What all three interviewees had to say about Keats strikes me profoundly--they hit the nail on the head when it comes to why people are so attracted to him, even after nearly 200 years.
Yes- what John Keats had to say was so profound it stands the test of time.
I think Ben Whishaw is correct in that Keats's love and desire (for both his art and his love) were heightened because of the shadow of death.
Yes- when one is on “borrowed time” every moment I imagine would take on a greater intesity.
People call To Autumn his most "perfect" and "untroubled"poem, and yet, when you read closely, it is the irony of life that makes it so perfect. In To Autumn, we discover the disturbing fact that Death and Life are intricately linked--and that Beauty cannot exist without them together. Not exactly an "untroubling" thought; but the truth of it *is* Beautiful! To paraphrase Keats, we cannot have the light without the shade--the two are powerfully, painfully and perpetually interconnected.

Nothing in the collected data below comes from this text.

(* ===== verification/Interfaces.v ===== *)
(** * Greybus interfaces (include/greybus_interfaces.h, src/greybus_interfaces.c)

    An interface is a record of callbacks.  The SVC's and the local node's are
    static objects (src/svc.c, src/local_node.c); those of remote nodes come
    from a memory slab. *)

From S2P Require Import Prelude Config Kernel.

Definition AP_INF_ID : Z := 1.
Definition AP_SVC_CPORT_ID : Z := 0.
Definition SVC_INF_ID : Z := 0.
Definition LOCAL_NODE_ID : Z := 2.
Definition INTERFACE_ID_START : Z := 3.
Definition UINT8_MAX : Z := 0xff.

Definition MAX_GREYBUS_INTERFACES `{Config} : Z := CONFIG_BEAGLEPLAY_GREYBUS_MAX_INTERFACES.

(** ** Data *)

(** The functions stored in the callback fields. *)
Inductive write_cb := svc_inf_write_cb | local_intf_write_cb | node_inf_write_cb.
Inductive create_cb := svc_create_cb | local_create_cb | node_create_cb.
Inductive destroy_cb := svc_destroy_cb | local_destroy_cb | node_destroy_cb.

(** A [struct gb_interface *]: NULL, one of the static objects, or a slab block. *)
Inductive intf_ptr := NullIntf | SvcIntf | LocalIntf | SlabIntf (p : Z).

#[export] Instance intf_ptr_eq_dec : EqDecision intf_ptr.
Proof. solve_decision. Defined.

Record gb_interface := GbInterface {
  id : Z;
  write : write_cb;
  create_connection : create_cb;
  destroy_connection : destroy_cb;
  (** The address of the [struct node_control_data], 0 for NULL. *)
  ctrl_data : Z;
}.

(** [static struct gb_interface intf] of src/svc.c *)
Definition svc_intf : gb_interface :=
  GbInterface SVC_INF_ID svc_inf_write_cb svc_create_cb svc_destroy_cb 0.

(** [static struct gb_interface intf] of src/local_node.c *)
Definition local_intf : gb_interface :=
  GbInterface LOCAL_NODE_ID local_intf_write_cb local_create_cb local_destroy_cb 0.

Definition local_node_interface : intf_ptr := LocalIntf.

(** ** State and operations *)

Record interfaces `{KSlab} := Interfaces {
  gb_interface_slab : kslab;
  intf_store : gmap Z gb_interface;
  interface_id_counter : Z;
}.

(** The id and the new value of [interface_id_counter]. *)
Definition new_interface_id (counter : Z) : Z * Z :=
  let temp := counter in
  let counter := counter + 1 in
  (u8 temp, if temp =? UINT8_MAX then INTERFACE_ID_START else counter).

Section Interfaces.
Context `{KSlab}.

(** [*intf] *)
Definition intf_deref (p : intf_ptr) : M interfaces gb_interface :=
  match p with
  | NullIntf => crash NullDeref
  | SvcIntf => mret svc_intf
  | LocalIntf => mret local_intf
  | SlabIntf p =>
      s ← getS;
      match intf_store s !! p with
      | Some intf => mret intf
      | None => crash UseAfterFree
      end
  end.

Definition gb_interface_alloc (write : write_cb) (create : create_cb) (destroy : destroy_cb)
    (ctrl_data : Z) : M interfaces intf_ptr :=
  s ← getS;
  block ← slab_alloc (gb_interface_slab s);
  match block with
  | None => mret NullIntf
  | Some (p, slab) =>
      let '(id, counter) := new_interface_id (interface_id_counter s) in
      let intf := GbInterface id write create destroy ctrl_data in
      _ ← putS (Interfaces _ slab (<[p := intf]> (intf_store s)) counter);
      mret (SlabIntf p)
  end.

(** [k_mem_slab_free(&gb_interface_slab, &intf)]: what is freed is the
    address of the parameter, whatever it points to. *)
Definition gb_interface_dealloc (intf : intf_ptr) : M interfaces () :=
  modS (λ s, Interfaces _ (k_mem_slab_free (gb_interface_slab s) LocalVariable)
               (intf_store s) (interface_id_counter s)).
End Interfaces.

(** ** The sequence of interface ids *)

Lemma new_interface_id_range counter :
  INTERFACE_ID_START <= counter <= UINT8_MAX →
  fst (new_interface_id counter) = counter ∧
  INTERFACE_ID_START <= snd (new_interface_id counter) <= UINT8_MAX.
Proof.
  unfold new_interface_id, INTERFACE_ID_START, UINT8_MAX. intros Hc. cbn [fst snd].
  split; [apply u8_id; unfold is_u8; lia|]. destruct (Z.eqb_spec counter 0xff); lia.
Qed.

(** The ids that the next [n] interfaces get. *)
Fixpoint next_ids (n : nat) (counter : Z) : list Z :=
  match n with
  | O => []
  | S n => fst (new_interface_id counter) :: next_ids n (snd (new_interface_id counter))
  end.

Definition nth_interface_id (n : nat) : Z :=
  fst (new_interface_id (Nat.iter n (λ c, snd (new_interface_id c)) INTERFACE_ID_START)).

Lemma interface_counter_iter n :
  Nat.iter n (λ c, snd (new_interface_id c)) INTERFACE_ID_START = 3 + n mod 253.
Proof.
  induction n as [|n IH]; [done|]. rewrite Nat.iter_succ, IH.
  unfold new_interface_id, UINT8_MAX, INTERFACE_ID_START. cbn [snd].
  destruct (Z.eqb_spec (3 + n mod 253) 0xff); Z.div_mod_to_equations; lia.
Qed.

(** Called one at a time, new_interface_id runs through 3 to 255 and starts over, never
    giving out the ids of the SVC, the AP and the local node. *)
Theorem nth_interface_id_cycle n :
  nth_interface_id n = 3 + n mod 253 ∧
  nth_interface_id n ∉ [SVC_INF_ID; AP_INF_ID; LOCAL_NODE_ID].
Proof.
  unfold nth_interface_id. rewrite interface_counter_iter.
  assert (0 <= n mod 253 < 253) by (apply Z.mod_pos_bound; lia).
  destruct (new_interface_id_range (3 + n mod 253)) as [-> _];
    [unfold INTERFACE_ID_START, UINT8_MAX; lia|].
  split; [done|]. rewrite !elem_of_cons, elem_of_nil.
  unfold SVC_INF_ID, AP_INF_ID, LOCAL_NODE_ID. lia.
Qed.

(** ** Invariant *)

Record interfaces_wf `{KSlab} (s : interfaces) : Prop := {
  iwf_live : dom (intf_store s) = slab_live (gb_interface_slab s);
  iwf_ids : map_Forall (λ _ i, INTERFACE_ID_START <= id i <= UINT8_MAX) (intf_store s);
  iwf_counter : INTERFACE_ID_START <= interface_id_counter s <= UINT8_MAX;
}.

Section Facts.
Context `{KSlab, !KSlabLaws}.

Lemma gb_interface_alloc_stray s w c d ctrl :
  slab_stray (gb_interface_slab s) = true → gb_interface_alloc w c d ctrl s = Crash StackBlock.
Proof. intros Hs. unfold gb_interface_alloc, slab_alloc, getS, mbind, M_bind. by rewrite Hs. Qed.

Lemma gb_interface_alloc_spec s w c d ctrl :
  interfaces_wf s → slab_stray (gb_interface_slab s) = false →
  wp (gb_interface_alloc w c d ctrl)
    (λ r s', (r = NullIntf ∧ s' = s ∧ slab_blocks (gb_interface_slab s) <= size (intf_store s)) ∨
      ∃ p slab, r = SlabIntf p ∧ intf_store s !! p = None ∧ interfaces_wf s' ∧
        slab_blocks slab = slab_blocks (gb_interface_slab s) ∧ slab_stray slab = false ∧
        s' = Interfaces _ slab
               (<[p := GbInterface (interface_id_counter s) w c d ctrl]> (intf_store s))
               (snd (new_interface_id (interface_id_counter s)))) s.
Proof.
  intros [Hlive Hids Hctr] Hstray. unfold gb_interface_alloc, slab_alloc, wp, getS, mbind, M_bind, mret, M_ret.
  rewrite Hstray. destruct (k_mem_slab_alloc _) as [[p slab]|] eqn:Halloc; cycle 1.
  { left. apply slab_alloc_none_law in Halloc; [|done]. rewrite <-Hlive, size_dom in Halloc. done. }
  apply slab_alloc_law in Halloc as (Hp & Hfresh & Hlive' & Hblocks & _ & Hstray' & _); [|done].
  destruct (new_interface_id_range _ Hctr) as [Hid Hctr'].
  destruct (new_interface_id _) as [i c'] eqn:Hnew. cbn in Hid, Hctr'. subst i. right.
  exists p, slab. split; [done|]. split; [by apply not_elem_of_dom; rewrite Hlive|].
  split; [|done]. split; cbn; [| |done].
  - by rewrite dom_insert_L, Hlive, Hlive'.
  - by apply map_Forall_insert_2.
Qed.

(** No interface is freed. *)
Lemma gb_interface_dealloc_spec s intf :
  interfaces_wf s →
  ∃ slab, gb_interface_dealloc intf s
          = Done () (Interfaces _ slab (intf_store s) (interface_id_counter s))
        ∧ interfaces_wf (Interfaces _ slab (intf_store s) (interface_id_counter s))
        ∧ slab_stray slab = true.
Proof.
  intros [Hlive Hids Hctr]. destruct (slab_free_local_law (gb_interface_slab s)) as [Hl Hs].
  eexists. split; [done|]. split; [|done]. split; cbn; [by rewrite Hl|done..].
Qed.
End Facts.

This I think is one of the if not THE most profound truths of human/physical existence- that life and death are two sides of the same coin, that one is part of the other, that we cannot escape them. It makes one realise that suffering is part of life and that although one can enter the Beautiful and to some extent release suffering by one’s reactions and attitudes towards things one cannot escape it. The acceptance of the paradoxes that govern physical existence is hard to accept, but to me, it is the only way to go forward. So when we encounter beauty- we release into it and be fully present with it( or at least try to!)
I think had John lived longer he would have gone onto even more profound philosphies!